## Data extracts:

Lemma kernel_main_calm w : ready w -> calm kernel_writes kernel_main w.
Proof.
  intros (Hcpl & Hgdt & Hinfo). pose proof (top_bounds Hlayout) as [Ht Hs].
  destruct Hlayout as [_ Hlabel _ [Hg1 Hg2] (Hi1 & Hi2 & Hi3) [Hp1 Hp2] (Ht1 & Ht2 & Ht3)].
  unfold kernel_main. rewrite add_u_small by apply Ht. rewrite lift_ok.
  set (top := KERNEL_STACK_addr + boot_KERNEL_STACK_SIZE) in *.
  eapply calm_same; [reflexivity | done |]. eapply calm_same; [reflexivity | done |].
  eapply calm_same; [reflexivity | done |].
  set (w1 := with_cpu (set_reg RSP top (w_cpu w)) w).
  destruct (serial_init_uart idle_uart w1) as (w2 & E2 & _ & C2 & M2 & _).
  eapply calm_same; [exact E2 | exact M2 |].
  eapply calm_print; [apply banner_prints; [exact Hs | unfold uint; lia]|]. intros w3 C3 M3.
  assert (R3 : regs (w_cpu w3) RSP = top) by by rewrite C3, C2.
  destruct (gdt_init_run gdt_slot gdt_label w3) as (w4 & E4 & _ & _ & _ & _ & _ & _ & _ & _ & _ & _ & M4).
  { by rewrite C3, C2. }
  { by rewrite M3, M2. }
  { exact gdt_canonical. }
  { exact Hlabel. }
  { rewrite R3. lia. }
  { exact Hg1. }
  { by rewrite R3. }
  rewrite R3 in M4. eapply calm_step; [exact E4 | |].
  { intros b Hb. unfold kernel_writes in Hb. fold top in Hb. apply M4; lia. }
  apply calm_text. intros w5 C5 M5.
  destruct (idt_init_run idt_slot w5 Hi2) as (m6 & E6 & _ & M6).
  eapply calm_step; [exact E6 | |].
  { intros b Hb. unfold kernel_writes in Hb. cbn [w_mem with_io with_cpu with_mem]. apply M6; lia. }
  match goal with |- calm _ _ ?v => set (w6 := v) end.
  do 4 (apply calm_text; intros ? ? ?).
  eapply calm_same; [apply (read_boot_info_ok _ k); [by destruct Hk|] | reflexivity |].
  { apply (info_in_memory_agree _ k w); [by destruct Hk | | exact Hinfo]. intros b Hb.
    unfold disjoint_ranges in *. etrans; [|etrans; [apply (M6 b); lia|]].
    - cut (w_mem w6 !! b = m6 !! b); [intros <-; by f_equal; congruence | done].
    - rewrite M5, M4 by lia. by rewrite M3, M2. }
  eapply calm_print; [by apply report_prints|]. intros ? _ _. apply calm_halt.
Qed.

(** Whatever pointer [kernel_entry] is given. *)
Lemma kernel_entry_calm ptr w : ready w -> calm kernel_writes (kernel_entry ptr) w.
Proof.
  intros Hw. unfold kernel_entry. destruct (ptr =? 0).
  { apply calm_text. intros w1 _ _. apply calm_halt. }
  unfold read_boot_info at 1. unfold calm, mbind, M_bind.
  destruct (load_bytes ptr _ (w_mem w)) as [bs|]; [|by split; [|intros f w' [= <- _]]].
  destruct (decode bs) as [[info rest]|]; [|by split; [|intros f w' [= <- _]]].
  destruct (negb _); [|exact (kernel_main_calm w Hw)].
  change (calm kernel_writes (_ ← serial_write_str (line "FATAL: KernelBootInfo magic/version mismatch");
    halt) w). apply calm_text. intros w1 _ _. apply calm_halt.
Qed.
End kernel.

## Assigned task:
Starting at the line above that contains "set (w1 := with_cpu", write out each line exactly until the line that contains "destruct (load_bytes ptr" has been written, and stop there.

## Answer area:
  set (w1 := with_cpu (set_reg RSP top (w_cpu w)) w).
  destruct (serial_init_uart idle_uart w1) as (w2 & E2 & _ & C2 & M2 & _).
  eapply calm_same; [exact E2 | exact M2 |].
  eapply calm_print; [apply banner_prints; [exact Hs | unfold uint; lia]|]. intros w3 C3 M3.
  assert (R3 : regs (w_cpu w3) RSP = top) by by rewrite C3, C2.
  destruct (gdt_init_run gdt_slot gdt_label w3) as (w4 & E4 & _ & _ & _ & _ & _ & _ & _ & _ & _ & _ & M4).
  { by rewrite C3, C2. }
  { by rewrite M3, M2. }
  { exact gdt_canonical. }
  { exact Hlabel. }
  { rewrite R3. lia. }
  { exact Hg1. }
  { by rewrite R3. }
  rewrite R3 in M4. eapply calm_step; [exact E4 | |].
  { intros b Hb. unfold kernel_writes in Hb. fold top in Hb. apply M4; lia. }
  apply calm_text. intros w5 C5 M5.
  destruct (idt_init_run idt_slot w5 Hi2) as (m6 & E6 & _ & M6).
  eapply calm_step; [exact E6 | |].
  { intros b Hb. unfold kernel_writes in Hb. cbn [w_mem with_io with_cpu with_mem]. apply M6; lia. }
  match goal with |- calm _ _ ?v => set (w6 := v) end.
  do 4 (apply calm_text; intros ? ? ?).
  eapply calm_same; [apply (read_boot_info_ok _ k); [by destruct Hk|] | reflexivity |].
  { apply (info_in_memory_agree _ k w); [by destruct Hk | | exact Hinfo]. intros b Hb.
    unfold disjoint_ranges in *. etrans; [|etrans; [apply (M6 b); lia|]].
    - cut (w_mem w6 !! b = m6 !! b); [intros <-; by f_equal; congruence | done].
    - rewrite M5, M4 by lia. by rewrite M3, M2. }
  eapply calm_print; [by apply report_prints|]. intros ? _ _. apply calm_halt.
Qed.

(** Whatever pointer [kernel_entry] is given. *)
Lemma kernel_entry_calm ptr w : ready w -> calm kernel_writes (kernel_entry ptr) w.
Proof.
  intros Hw. unfold kernel_entry. destruct (ptr =? 0).
  { apply calm_text. intros w1 _ _. apply calm_halt. }
  unfold read_boot_info at 1. unfold calm, mbind, M_bind.
  destruct (load_bytes ptr _ (w_mem w)) as [bs|]; [|by split; [|intros f w' [= <- _]]].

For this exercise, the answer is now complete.